A recent article in the NY Post shows the growing legal complications of assisted reproductive technologies when it involves third party parenting. The focus is on same sex couples and specifically when the relationships break up. Ironically the gender bias for custody is complicated if not ironically gone. The child traditionally going to the mother? Not so fast! Which one? Which dad? The legal situation of custody can get more complicated when 4 people are claiming parenting rights.
While the focus on same sex couple is warranted, the article is correct in saying the legal outcomes will influence heterosexual couples as well. The article identifies three types of parents: biological parents, legal parents, or parents through the “assumption of legitimacy,” or in other words the person who is doing the parenting. Multiple categories are always the case for same sex couples, but are also the case with heterosexual couples any time third party reproduction is involved.

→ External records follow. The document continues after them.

(** ** Bytes and bits *)

Lemma u8_small (x : Z) : is_u8 x -> u8 x = x.
Proof. unfold is_u8, u8. intros H. apply Z.mod_small. exact H. Qed.

Lemma u8_range (x : Z) : is_u8 (u8 x).
Proof. unfold is_u8, u8. apply Z.mod_pos_bound. lia. Qed.

Lemma u8_idem (x : Z) : u8 (u8 x) = u8 x.
Proof. apply u8_small, u8_range. Qed.

Lemma u8_testbit (x i : Z) : 0 <= i < 8 -> Z.testbit (u8 x) i = Z.testbit x i.
Proof.
  intros H. unfold u8. change 256 with (2 ^ 8).
  apply Z.mod_pow2_bits_low. lia.
Qed.

Lemma is_u8_bits (x : Z) :
  0 <= x -> (forall i, 8 <= i -> Z.testbit x i = false) -> is_u8 x.
Proof.
  intros Hx Hb. split; [exact Hx |].
  destruct (Z.eq_dec x 0) as [-> | Hne]; [lia |].
  assert (Hpos : 0 < x) by lia.
  destruct (Z.lt_ge_cases (Z.log2 x) 8) as [Hl | Hl].
  - change 256 with (2 ^ 8). apply Z.log2_lt_pow2; lia.
  - pose proof (Z.bit_log2 x Hpos) as Hbit. rewrite Hb in Hbit by exact Hl.
    discriminate.
Qed.

Lemma u8_high_bits (x i : Z) : is_u8 x -> 8 <= i -> Z.testbit x i = false.
Proof.
  intros [H0 H1] Hi.
  destruct (Z.eq_dec x 0) as [-> | Hne]; [apply Z.bits_0 |].
  apply Z.bits_above_log2; [lia |].
  assert (Z.log2 x < 8); [| lia].
  apply Z.log2_lt_pow2; [lia |]. exact H1.
Qed.

Lemma lor_u8 (x y : Z) : is_u8 x -> is_u8 y -> is_u8 (Z.lor x y).
Proof.
  intros Hx Hy. apply is_u8_bits.
  - apply Z.lor_nonneg. unfold is_u8 in *. lia.
  - intros i Hi. rewrite Z.lor_spec.
    rewrite (u8_high_bits x i Hx Hi), (u8_high_bits y i Hy Hi). reflexivity.
Qed.

Lemma is_u8_128 : is_u8 128.
Proof. unfold is_u8. lia. Qed.

Lemma is_u8_64 : is_u8 64.
Proof. unfold is_u8. lia. Qed.

Lemma read_address_u8 (a : Z) : is_u8 a -> u8 (Z.lor 128 a) = Z.lor 128 a.
Proof. intros H. apply u8_small, lor_u8; [exact is_u8_128 | exact H]. Qed.

Lemma burst_address_u8 (a : Z) :
  is_u8 a -> u8 (Z.lor (Z.lor 128 a) 64) = Z.lor (Z.lor 128 a) 64.
Proof.
  intros H. apply u8_small, lor_u8; [| exact is_u8_64].
  apply lor_u8; [exact is_u8_128 | exact H].
Qed.

(** The register selected by a command byte: its low six bits. *)
Lemma land63_mod (x : Z) : Z.land x 63 = x mod 64.
Proof. change 63 with (Z.ones 6). rewrite Z.land_ones by lia. reflexivity. Qed.

Lemma land63_read (a : Z) : Z.land (Z.lor 128 a) 63 = Z.land a 63.
Proof.
  apply Z.bits_inj'. intros i Hi.
  rewrite !Z.land_spec, Z.lor_spec.
  destruct (Z.lt_ge_cases i 6) as [Hlt | Hge].
  - replace (Z.testbit 128 i) with false; [reflexivity |].
    assert (Hc : i = 0 \/ i = 1 \/ i = 2 \/ i = 3 \/ i = 4 \/ i = 5) by lia.
    destruct Hc as [-> | [-> | [-> | [-> | [-> | ->]]]]]; reflexivity.
  - replace (Z.testbit 63 i) with false; [rewrite !andb_false_r; reflexivity |].
    symmetry. change 63 with (Z.ones 6). apply Z.ones_spec_high. lia.
Qed.

Lemma land63_burst (a : Z) : Z.land (Z.lor (Z.lor 128 a) 64) 63 = Z.land a 63.
Proof.
  apply Z.bits_inj'. intros i Hi.
  rewrite !Z.land_spec, !Z.lor_spec.
  destruct (Z.lt_ge_cases i 6) as [Hlt | Hge].
  - replace (Z.testbit 128 i) with false; [replace (Z.testbit 64 i) with false |].
    + rewrite orb_false_r. reflexivity.
    + assert (Hc : i = 0 \/ i = 1 \/ i = 2 \/ i = 3 \/ i = 4 \/ i = 5) by lia.
      destruct Hc as [-> | [-> | [-> | [-> | [-> | ->]]]]]; reflexivity.
    + assert (Hc : i = 0 \/ i = 1 \/ i = 2 \/ i = 3 \/ i = 4 \/ i = 5) by lia.
      destruct Hc as [-> | [-> | [-> | [-> | [-> | ->]]]]]; reflexivity.
  - replace (Z.testbit 63 i) with false; [rewrite !andb_false_r; reflexivity |].
    symmetry. change 63 with (Z.ones 6). apply Z.ones_spec_high. lia.
Qed.

Lemma testbit7_small (a : Z) : 0 <= a < 128 -> Z.testbit a 7 = false.
Proof.
  intros [H0 H1].
  destruct (Z.eq_dec a 0) as [-> | Hne]; [reflexivity |].
  apply Z.bits_above_log2; [lia |].
  apply Z.log2_lt_pow2; [lia |]. exact H1.
Qed.

(** ** Running the monad *)

Ltac unfold_monad := unfold mbind, M_bind, mret, M_ret.

Ltac unfold_calls :=
  unfold Wire_begin, Wire_beginTransmission, Wire_write, Wire_endTransmission,
    Wire_requestFrom, Wire_available, Wire_read, SPI_begin, SPI_setDataMode,
    SPI_transfer, pinMode, digitalWrite, store, uninitialised.

Ltac unfold_hal := unfold_calls; unfold get_this, set_this, hal.

Lemma emitted_app (s s' : State) (evs : list BusEvent) :
  bus (hw s') = bus (hw s) ++ evs -> emitted s s' = evs.
Proof. intros H. unfold emitted. rewrite H. apply drop_app_length. Qed.

(** ** The handle is not written after construction *)

Lemma keeps_this_ret {A : Type} (a : A) : keeps_this (mret a : M A).
Proof. intros s. reflexivity. Qed.

Lemma keeps_this_bind {A B : Type} (m : M A) (f : A -> M B) :
  keeps_this m -> (forall a, keeps_this (f a)) -> keeps_this (m ≫= f).
Proof.
  intros Hm Hf s. unfold_monad. cbn.
  rewrite Hf. apply Hm.
Qed.

Lemma keeps_this_hal {A : Type} (r : World -> A) (f : World -> World) :
  keeps_this (hal r f).
Proof. intros s. reflexivity. Qed.

Lemma keeps_this_get : keeps_this get_this.
Proof. intros s. reflexivity. Qed.

Lemma keeps_this_if {A : Type} (b : bool) (m1 m2 : M A) :
  keeps_this m1 -> keeps_this m2 -> keeps_this (if b then m1 else m2).
Proof. destruct b; auto. Qed.

Create HintDb handle discriminated.
#[global] Hint Resolve keeps_this_ret keeps_this_hal keeps_this_get : handle.
#[global] Hint Extern 2 (keeps_this (_ ≫= _)) =>
  apply keeps_this_bind; [| intros ?] : handle.
#[global] Hint Extern 2 (keeps_this (if _ then _ else _)) =>
  apply keeps_this_if : handle.
#[global] Hint Extern 1 (keeps_this (let x := _ in _)) => cbv zeta : handle.

Lemma keeps_this_readRegs_while (fuel : nat) (p : Z) :
  keeps_this (readRegs_while fuel p).
Proof.
  revert p. induction fuel as [| fuel IH]; intros p; cbn [readRegs_while].
  - auto with handle.
  - unfold Wire_available, Wire_read, store. auto 10 with handle.
Qed.

Lemma keeps_this_while_Wire_available (p : Z) :
  keeps_this (while_Wire_available p).
Proof. intros s. unfold while_Wire_available. apply keeps_this_readRegs_while. Qed.
Lemma initializeProviders_noTron world config providers :
  Text.truthy (config "TRON_API_KEY") = None ->
  noTron providers -> noTron (initializeProviders world config providers).
Proof.
  intros Hkey H0. unfold initializeProviders. cbv zeta.
  apply foldl_invariant.
  { intros m [network rpcUrl] _ Hm.
    destruct (World.serverInfo world _); [apply noTron_insert |]; try exact Hm.
    discriminate. }
  apply foldl_invariant.
  { intros m [network apiUrl] _ Hm. rewrite Hkey. exact Hm. }
  apply foldl_invariant.
  { intros m [network rpcUrl] _ Hm.
    destruct (bitcoinRpcCall world _ _ _); [apply noTron_insert |]; try exact Hm.
    discriminate. }
  apply foldl_invariant; [| exact H0].
  intros m [chain networks] _ Hm. apply foldl_invariant; [| exact Hm].
  intros m' [network [rpcUrl |]] _ Hm'; [| exact Hm'].
  destruct (World.getBlockNumber world _ _); [apply noTron_insert |]; try exact Hm'.
  discriminate.
Qed.

(** X19 (initializeProviders, monitorTron): without a [TRON_API_KEY] in the
    configuration, or with an empty one, start-up registers no Tron provider
    for either network, whatever the nodes answer, and sets no Tron timer:
    Tron is not monitored, and nothing registers a provider later. *)
Theorem tron_needs_api_key world config :
  Text.truthy (config "TRON_API_KEY") = None ->
  let service := onModuleInit world config in
  (forall network, Registry.providers service !! ("trx_" +:+ network) = None)
  /\ (forall network tronWeb, Registry.CheckTron network tronWeb ∉ Registry.timers service).
Proof.
  intros Hkey service.
  assert (noTron (Registry.providers service)) as Hno.
  { apply initializeProviders_noTron; [exact Hkey |].
    intros k p Hk. rewrite lookup_empty in Hk. discriminate. }
  assert (forall network, Registry.providers service !! ("trx_" +:+ network) = None) as Hnone.
  { intros network.
    destruct (Registry.providers service !! ("trx_" +:+ network)) as [p |] eqn:Hp;
      [| reflexivity].
    exfalso. pose proof (onModuleInit_allRegistered world config _ _ Hp) as Hreg.
    destruct p; try (wrong_kind Hreg; fail).
    exact (Hno _ _ Hp _ _ eq_refl). }
  split; [exact Hnone |].
  intros network tronWeb Hin. unfold service, onModuleInit in Hin. cbn [Registry.timers] in Hin.
  apply elem_of_app in Hin as [Hin | Hin].
  { unfold monitorBitcoin in Hin. apply list_elem_of_fmap in Hin as (n & Hn & _).
    discriminate. }
  apply elem_of_app in Hin as [Hin | Hin].
  - unfold monitorTron in Hin. apply list_elem_of_omap in Hin as (n & _ & Hn).
    fold service in Hn. change (initializeProviders world config ∅)
      with (Registry.providers service) in Hn.
    rewrite Hnone in Hn. discriminate.
  - unfold monitorXrp in Hin. apply list_elem_of_omap in Hin as (n & _ & Hn).
    destruct (_ !! _); discriminate.
Qed.
(** A world in which the database and the SQL files are in order; the
    parameters are the outcomes that vary between the runs studied below:
    the two endpoints, the cache file ([None]: there is none), and the three
    steps made on the cursor and the connection. *)
Definition sample_world (http : string -> result value) (cache : option (result value))
    (execute executemany commit : result unit) : world :=
  {| http_get_json := http;
     path_exists := fun _ => match cache with Some _ => true | None => false end;
     read_json := fun _ => match cache with
                           | Some r => r
                           | None => Raise (ExternalError "FileNotFoundError")
                           end;
     write_json := fun _ _ => Ok tt;
     read_text := fun path => Ok ("-- statement read from " ++ path);
     db_connect := Ok Connection;
     db_cursor := Ok Cursor;
     db_execute := fun _ => execute;
     db_executemany := fun _ _ => executemany;
     db_commit := commit;
     db_close_cursor := Ok tt;
     db_close_connection := Ok tt |}.

Definition http_down (url : string) : result value :=
  Raise (ExternalError "requests.exceptions.ConnectionError").

(** The first endpoint answers, the second does not. *)
Definition http_second_down (url : string) : result value :=
  if String.eqb url "https://countries.example/v3.1/all?fields=name,currencies"
  then Ok (VList [testland])
  else Raise (ExternalError "requests.exceptions.ConnectionError").

Definition http_empty (url : string) : result value := Ok (VList []).

(** Three records from the first endpoint, two from the second; the records
    of a pair share the key [name]. *)
Definition http_three_two (url : string) : result value :=
  if String.eqb url "https://countries.example/v3.1/all?fields=name,currencies"
  then Ok (VList [VDict [("name", VStr "A1"); ("currencies", VDict [])];
                  VDict [("name", VStr "B1"); ("currencies", VDict [])];
                  VDict [("name", VStr "C1")]])
  else Ok (VList [VDict [("name", VStr "A2"); ("capital", VList [VStr "a"])];
                  VDict [("region", VStr "b"); ("name", VStr "B2")]]).

Definition no_cache_http_down : world :=
  sample_world http_down None (Ok tt) (Ok tt) (Ok tt).

Definition no_cache_second_down : world :=
  sample_world http_second_down None (Ok tt) (Ok tt) (Ok tt).

Definition no_cache_http_empty : world :=
  sample_world http_empty None (Ok tt) (Ok tt) (Ok tt).

Definition no_cache_three_two : world :=
  sample_world http_three_two None (Ok tt) (Ok tt) (Ok tt).

(** The cache file holds [[]]; the endpoints would answer with records. *)
Definition empty_cache_http_up : world :=
  sample_world http_three_two (Some (Ok (VList []))) (Ok tt) (Ok tt) (Ok tt).

(** The cache holds one record; one step of the database session fails. *)
Definition cache_hit (execute executemany commit : result unit) : world :=
  sample_world http_down (Some (Ok (VList [testland]))) execute executemany commit.

Definition db_error : exn := ExternalError "psycopg2.Error".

Judaism also has a similar spread of parenting definitions although they have different implications. In recent Jewish legal rulings, terms such as “intended parents” before the birth and “social parents” after the fact have surfaced to try to capture the on-the-ground “legitimacy” of parents who assume that role by living it. It is complicated enough, and sometimes sensitive enough, to be reminded of the definitions when one is not a biological parent whether a Jewish or a secular issue. Things are certain to get tricky when the legal system has to make the judgement of “legitimacy” without explicit predetermined definitions and multiple people are claiming the legitimacy.
One item missing from the article is the ability for same sex couples to adopt a non-biological child they are parenting. The article implies that this would solve a lot of problems. However, some couples do not adopt because it is/was legally difficult or impossible. The difficulty is usually not the case for heterosexual couples, although the laws are unclear and vary between states for third party reproduction.
Hasidah often gets asked about criteria for choosing a fertility clinic. Considering the clinic’s legal coverage is an answer that surprises people when we say it should be a consideration. Often the intentions seem obvious and the legality seems unnecessary to people when they are going through the process of insemination or IVF with a donor. The “intended parents” for sure have true intentions and complications down the road can seem to distant or hard to believe in the midst of a dealing with infertility and focusing so much on just trying to have a child.
True intentions may be the case at the start, but life happens and people change their minds.
This article points out an important lesson: if a third party is involved in the reproduction process, make sure the legal aspects are considered and addressed. Before the fact.